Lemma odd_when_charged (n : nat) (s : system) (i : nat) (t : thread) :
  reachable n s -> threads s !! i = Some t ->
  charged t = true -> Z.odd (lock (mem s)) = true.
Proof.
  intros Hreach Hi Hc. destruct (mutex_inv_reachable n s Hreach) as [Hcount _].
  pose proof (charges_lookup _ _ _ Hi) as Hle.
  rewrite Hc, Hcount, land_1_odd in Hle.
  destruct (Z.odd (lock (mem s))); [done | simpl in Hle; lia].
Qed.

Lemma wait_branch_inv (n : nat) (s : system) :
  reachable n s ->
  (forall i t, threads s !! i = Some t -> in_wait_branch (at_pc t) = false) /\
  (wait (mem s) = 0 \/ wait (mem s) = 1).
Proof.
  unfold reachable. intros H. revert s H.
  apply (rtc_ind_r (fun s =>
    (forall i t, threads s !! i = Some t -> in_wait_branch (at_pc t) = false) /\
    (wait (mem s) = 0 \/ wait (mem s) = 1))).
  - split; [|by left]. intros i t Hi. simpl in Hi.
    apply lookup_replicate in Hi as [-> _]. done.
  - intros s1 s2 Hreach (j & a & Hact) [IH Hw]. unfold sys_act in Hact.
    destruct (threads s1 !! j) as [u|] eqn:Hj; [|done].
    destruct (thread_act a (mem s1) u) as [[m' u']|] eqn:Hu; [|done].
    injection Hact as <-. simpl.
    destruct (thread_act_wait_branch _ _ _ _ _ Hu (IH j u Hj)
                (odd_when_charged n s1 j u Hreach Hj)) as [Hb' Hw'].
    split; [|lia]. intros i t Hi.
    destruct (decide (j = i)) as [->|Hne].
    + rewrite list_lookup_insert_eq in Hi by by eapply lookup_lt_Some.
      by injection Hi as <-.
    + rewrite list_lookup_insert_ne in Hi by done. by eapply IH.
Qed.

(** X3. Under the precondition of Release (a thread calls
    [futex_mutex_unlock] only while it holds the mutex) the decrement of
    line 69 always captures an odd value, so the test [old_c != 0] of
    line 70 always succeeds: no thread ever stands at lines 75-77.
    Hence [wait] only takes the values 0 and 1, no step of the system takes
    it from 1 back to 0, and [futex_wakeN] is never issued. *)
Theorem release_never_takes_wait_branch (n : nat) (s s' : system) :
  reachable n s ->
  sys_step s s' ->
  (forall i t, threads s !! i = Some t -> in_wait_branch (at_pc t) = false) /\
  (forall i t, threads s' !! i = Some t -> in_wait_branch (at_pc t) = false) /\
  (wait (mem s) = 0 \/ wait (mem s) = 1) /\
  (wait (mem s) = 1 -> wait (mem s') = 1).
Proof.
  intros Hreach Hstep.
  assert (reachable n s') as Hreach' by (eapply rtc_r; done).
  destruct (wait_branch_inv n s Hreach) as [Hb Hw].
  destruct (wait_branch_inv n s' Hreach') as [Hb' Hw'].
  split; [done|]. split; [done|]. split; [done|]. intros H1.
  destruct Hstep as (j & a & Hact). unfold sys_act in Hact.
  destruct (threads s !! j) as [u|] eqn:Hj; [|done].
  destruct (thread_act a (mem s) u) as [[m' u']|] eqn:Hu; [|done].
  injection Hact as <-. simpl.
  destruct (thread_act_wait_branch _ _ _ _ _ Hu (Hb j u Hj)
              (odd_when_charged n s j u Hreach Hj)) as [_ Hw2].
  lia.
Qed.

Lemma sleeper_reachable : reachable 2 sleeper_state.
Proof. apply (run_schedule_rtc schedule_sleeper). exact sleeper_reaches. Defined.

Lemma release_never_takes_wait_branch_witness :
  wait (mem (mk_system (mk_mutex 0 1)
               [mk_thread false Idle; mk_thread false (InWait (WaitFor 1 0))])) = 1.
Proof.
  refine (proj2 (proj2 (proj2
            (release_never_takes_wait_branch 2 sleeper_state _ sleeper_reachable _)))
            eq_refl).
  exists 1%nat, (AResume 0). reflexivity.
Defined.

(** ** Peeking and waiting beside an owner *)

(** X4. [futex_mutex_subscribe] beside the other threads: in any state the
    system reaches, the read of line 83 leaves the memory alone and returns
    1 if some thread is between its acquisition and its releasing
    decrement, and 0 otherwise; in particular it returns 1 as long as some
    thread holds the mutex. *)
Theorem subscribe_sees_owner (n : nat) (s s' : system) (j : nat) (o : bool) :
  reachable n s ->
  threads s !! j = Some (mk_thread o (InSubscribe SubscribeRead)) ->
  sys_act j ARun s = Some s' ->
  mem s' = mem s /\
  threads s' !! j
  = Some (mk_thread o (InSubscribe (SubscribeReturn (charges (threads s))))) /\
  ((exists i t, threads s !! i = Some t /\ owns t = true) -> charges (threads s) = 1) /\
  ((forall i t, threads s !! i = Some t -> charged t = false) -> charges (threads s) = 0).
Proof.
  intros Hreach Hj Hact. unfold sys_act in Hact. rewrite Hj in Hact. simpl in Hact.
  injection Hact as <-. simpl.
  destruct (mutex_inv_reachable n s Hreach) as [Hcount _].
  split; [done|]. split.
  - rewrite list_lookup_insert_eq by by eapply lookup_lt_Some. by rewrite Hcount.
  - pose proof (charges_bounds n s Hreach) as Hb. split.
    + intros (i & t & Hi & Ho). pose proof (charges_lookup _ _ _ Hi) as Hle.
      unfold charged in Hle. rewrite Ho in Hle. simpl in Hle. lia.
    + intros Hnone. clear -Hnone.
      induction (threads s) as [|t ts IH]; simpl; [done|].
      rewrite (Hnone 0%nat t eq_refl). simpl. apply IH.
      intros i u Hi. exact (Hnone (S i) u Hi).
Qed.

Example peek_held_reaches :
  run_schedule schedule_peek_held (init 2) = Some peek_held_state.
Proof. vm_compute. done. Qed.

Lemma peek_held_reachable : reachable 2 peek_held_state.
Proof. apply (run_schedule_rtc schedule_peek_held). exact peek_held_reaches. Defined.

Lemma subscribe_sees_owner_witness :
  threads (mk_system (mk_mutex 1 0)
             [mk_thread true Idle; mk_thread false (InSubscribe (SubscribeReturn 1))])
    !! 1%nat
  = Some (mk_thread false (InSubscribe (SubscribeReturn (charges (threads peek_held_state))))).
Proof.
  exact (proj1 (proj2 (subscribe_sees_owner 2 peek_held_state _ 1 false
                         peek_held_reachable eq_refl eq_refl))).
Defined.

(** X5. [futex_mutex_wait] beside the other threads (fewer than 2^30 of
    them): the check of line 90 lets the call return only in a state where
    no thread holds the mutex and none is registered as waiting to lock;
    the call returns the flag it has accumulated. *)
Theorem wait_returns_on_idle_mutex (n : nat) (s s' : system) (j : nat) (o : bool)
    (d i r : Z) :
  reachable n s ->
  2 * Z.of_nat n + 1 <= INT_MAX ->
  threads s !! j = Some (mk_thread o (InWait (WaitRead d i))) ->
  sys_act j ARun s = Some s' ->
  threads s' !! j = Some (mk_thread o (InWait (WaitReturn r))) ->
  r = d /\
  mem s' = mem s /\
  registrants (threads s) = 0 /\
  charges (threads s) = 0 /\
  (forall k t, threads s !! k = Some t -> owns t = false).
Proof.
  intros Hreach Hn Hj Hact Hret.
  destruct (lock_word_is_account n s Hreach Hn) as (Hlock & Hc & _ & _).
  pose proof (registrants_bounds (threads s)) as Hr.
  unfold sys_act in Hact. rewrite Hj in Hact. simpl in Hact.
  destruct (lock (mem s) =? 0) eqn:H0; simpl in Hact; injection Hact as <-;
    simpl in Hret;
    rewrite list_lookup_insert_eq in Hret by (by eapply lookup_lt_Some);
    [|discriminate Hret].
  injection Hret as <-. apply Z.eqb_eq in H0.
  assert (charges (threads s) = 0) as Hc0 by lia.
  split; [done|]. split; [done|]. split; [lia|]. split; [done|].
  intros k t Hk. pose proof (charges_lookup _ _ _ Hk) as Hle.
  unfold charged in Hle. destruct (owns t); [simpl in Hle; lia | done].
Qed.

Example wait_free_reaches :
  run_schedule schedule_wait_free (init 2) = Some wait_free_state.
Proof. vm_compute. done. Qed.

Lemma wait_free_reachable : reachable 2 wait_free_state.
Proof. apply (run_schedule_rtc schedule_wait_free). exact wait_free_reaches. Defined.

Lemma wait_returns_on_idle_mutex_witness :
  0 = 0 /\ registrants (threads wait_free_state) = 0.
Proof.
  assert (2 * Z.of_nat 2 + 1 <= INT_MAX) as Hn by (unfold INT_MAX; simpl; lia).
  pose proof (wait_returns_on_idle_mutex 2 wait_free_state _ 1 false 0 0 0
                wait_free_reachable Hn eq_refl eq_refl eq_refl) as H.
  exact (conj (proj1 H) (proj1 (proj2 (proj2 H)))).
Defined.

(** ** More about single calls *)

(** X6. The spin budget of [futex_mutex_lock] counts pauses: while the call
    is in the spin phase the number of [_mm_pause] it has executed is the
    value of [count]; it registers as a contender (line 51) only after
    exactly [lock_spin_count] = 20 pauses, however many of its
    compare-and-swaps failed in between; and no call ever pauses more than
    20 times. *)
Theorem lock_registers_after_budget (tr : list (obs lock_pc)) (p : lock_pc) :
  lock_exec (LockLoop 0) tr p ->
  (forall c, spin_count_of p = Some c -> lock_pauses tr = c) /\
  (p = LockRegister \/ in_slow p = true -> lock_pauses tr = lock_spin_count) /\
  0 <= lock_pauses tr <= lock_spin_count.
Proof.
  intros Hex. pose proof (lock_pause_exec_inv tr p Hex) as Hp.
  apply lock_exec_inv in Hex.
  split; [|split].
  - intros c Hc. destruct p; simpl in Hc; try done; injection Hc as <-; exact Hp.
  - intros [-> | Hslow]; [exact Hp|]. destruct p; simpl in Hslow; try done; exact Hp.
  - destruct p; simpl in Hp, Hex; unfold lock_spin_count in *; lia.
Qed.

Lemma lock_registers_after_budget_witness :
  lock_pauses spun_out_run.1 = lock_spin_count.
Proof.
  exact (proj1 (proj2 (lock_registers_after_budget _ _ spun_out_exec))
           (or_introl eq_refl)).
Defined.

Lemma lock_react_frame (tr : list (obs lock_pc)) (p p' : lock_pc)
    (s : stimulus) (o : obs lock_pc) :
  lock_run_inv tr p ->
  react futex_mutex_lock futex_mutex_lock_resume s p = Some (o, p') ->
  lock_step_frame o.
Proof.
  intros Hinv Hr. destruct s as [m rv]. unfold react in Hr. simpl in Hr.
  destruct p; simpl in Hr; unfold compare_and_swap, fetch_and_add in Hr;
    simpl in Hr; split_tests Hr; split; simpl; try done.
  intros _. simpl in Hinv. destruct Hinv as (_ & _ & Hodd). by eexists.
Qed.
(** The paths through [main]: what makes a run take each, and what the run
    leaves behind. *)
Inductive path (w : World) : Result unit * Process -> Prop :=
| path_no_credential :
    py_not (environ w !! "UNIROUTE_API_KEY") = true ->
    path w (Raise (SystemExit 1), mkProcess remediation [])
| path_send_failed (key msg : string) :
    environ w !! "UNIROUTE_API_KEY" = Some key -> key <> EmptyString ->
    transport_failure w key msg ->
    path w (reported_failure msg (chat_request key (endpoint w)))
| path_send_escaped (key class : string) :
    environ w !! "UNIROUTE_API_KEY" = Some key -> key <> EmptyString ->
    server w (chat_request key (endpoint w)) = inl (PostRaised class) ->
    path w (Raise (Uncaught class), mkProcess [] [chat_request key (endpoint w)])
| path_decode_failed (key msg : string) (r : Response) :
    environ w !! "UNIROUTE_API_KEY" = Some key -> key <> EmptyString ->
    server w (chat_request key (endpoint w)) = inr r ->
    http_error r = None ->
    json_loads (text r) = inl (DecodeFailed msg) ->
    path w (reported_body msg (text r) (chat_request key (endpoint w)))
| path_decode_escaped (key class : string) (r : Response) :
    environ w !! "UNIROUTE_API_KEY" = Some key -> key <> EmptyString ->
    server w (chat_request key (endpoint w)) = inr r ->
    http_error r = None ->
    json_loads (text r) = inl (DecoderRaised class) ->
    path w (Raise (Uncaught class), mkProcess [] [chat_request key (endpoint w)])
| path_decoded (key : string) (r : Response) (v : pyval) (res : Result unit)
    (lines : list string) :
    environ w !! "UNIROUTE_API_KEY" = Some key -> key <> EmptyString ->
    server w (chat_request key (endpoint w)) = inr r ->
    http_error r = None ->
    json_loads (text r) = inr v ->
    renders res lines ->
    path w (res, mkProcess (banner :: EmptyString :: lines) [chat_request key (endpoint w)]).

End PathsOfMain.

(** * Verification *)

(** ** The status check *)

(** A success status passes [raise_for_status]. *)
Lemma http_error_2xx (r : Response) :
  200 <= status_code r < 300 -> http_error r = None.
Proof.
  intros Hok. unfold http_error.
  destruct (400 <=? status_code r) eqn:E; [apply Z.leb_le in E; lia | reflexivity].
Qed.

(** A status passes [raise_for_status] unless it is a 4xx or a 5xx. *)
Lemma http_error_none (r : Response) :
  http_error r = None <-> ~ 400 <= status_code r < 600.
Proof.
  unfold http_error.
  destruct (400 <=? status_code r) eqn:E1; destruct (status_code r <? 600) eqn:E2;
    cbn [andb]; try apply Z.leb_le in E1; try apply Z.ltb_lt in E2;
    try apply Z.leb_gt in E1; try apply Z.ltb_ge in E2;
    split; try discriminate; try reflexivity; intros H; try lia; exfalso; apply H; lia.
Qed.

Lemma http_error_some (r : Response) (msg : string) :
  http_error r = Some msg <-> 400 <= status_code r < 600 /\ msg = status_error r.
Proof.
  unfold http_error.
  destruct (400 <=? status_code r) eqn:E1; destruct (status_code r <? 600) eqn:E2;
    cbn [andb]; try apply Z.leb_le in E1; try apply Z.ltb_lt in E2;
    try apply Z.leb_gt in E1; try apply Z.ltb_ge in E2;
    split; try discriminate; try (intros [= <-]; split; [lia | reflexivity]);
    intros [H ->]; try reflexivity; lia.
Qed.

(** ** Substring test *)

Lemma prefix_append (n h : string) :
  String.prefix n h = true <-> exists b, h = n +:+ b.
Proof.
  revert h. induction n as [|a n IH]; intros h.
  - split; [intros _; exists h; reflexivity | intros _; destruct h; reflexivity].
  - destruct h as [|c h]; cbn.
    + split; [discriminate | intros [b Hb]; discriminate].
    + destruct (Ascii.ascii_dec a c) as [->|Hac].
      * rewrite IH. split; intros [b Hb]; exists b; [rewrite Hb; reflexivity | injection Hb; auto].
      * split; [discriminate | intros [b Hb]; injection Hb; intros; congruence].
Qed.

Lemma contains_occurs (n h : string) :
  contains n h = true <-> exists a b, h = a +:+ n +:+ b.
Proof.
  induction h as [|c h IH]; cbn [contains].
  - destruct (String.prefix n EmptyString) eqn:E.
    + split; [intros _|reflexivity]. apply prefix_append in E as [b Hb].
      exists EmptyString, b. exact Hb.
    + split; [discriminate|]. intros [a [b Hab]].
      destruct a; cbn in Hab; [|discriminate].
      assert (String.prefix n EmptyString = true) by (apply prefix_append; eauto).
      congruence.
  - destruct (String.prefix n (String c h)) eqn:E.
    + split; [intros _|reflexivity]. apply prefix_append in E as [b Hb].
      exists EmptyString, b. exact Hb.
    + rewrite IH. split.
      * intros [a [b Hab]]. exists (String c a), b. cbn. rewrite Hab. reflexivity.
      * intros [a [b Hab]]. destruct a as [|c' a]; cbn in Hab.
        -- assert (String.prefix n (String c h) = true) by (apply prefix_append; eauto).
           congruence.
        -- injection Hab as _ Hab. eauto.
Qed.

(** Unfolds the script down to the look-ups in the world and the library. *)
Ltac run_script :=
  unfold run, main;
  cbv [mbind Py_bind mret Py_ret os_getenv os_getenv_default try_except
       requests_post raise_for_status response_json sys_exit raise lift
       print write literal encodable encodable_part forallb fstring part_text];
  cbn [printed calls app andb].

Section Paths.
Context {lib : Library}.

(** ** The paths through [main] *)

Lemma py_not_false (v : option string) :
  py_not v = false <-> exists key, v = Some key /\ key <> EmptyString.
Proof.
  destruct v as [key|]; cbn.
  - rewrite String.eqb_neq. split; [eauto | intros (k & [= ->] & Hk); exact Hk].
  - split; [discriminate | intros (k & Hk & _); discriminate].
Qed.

= = = = = = =

## [Exercise aim]
If a line comes after the one containing "apply (rtc_ind_r (fun s =>", leave it out; set down every line of the data before it, and that line itself, exactly.

## [Answer space]
Lemma odd_when_charged (n : nat) (s : system) (i : nat) (t : thread) :
  reachable n s -> threads s !! i = Some t ->
  charged t = true -> Z.odd (lock (mem s)) = true.
Proof.
  intros Hreach Hi Hc. destruct (mutex_inv_reachable n s Hreach) as [Hcount _].
  pose proof (charges_lookup _ _ _ Hi) as Hle.
  rewrite Hc, Hcount, land_1_odd in Hle.
  destruct (Z.odd (lock (mem s))); [done | simpl in Hle; lia].
Qed.

Lemma wait_branch_inv (n : nat) (s : system) :
  reachable n s ->
  (forall i t, threads s !! i = Some t -> in_wait_branch (at_pc t) = false) /\
  (wait (mem s) = 0 \/ wait (mem s) = 1).
Proof.
  unfold reachable. intros H. revert s H.
  apply (rtc_ind_r (fun s =>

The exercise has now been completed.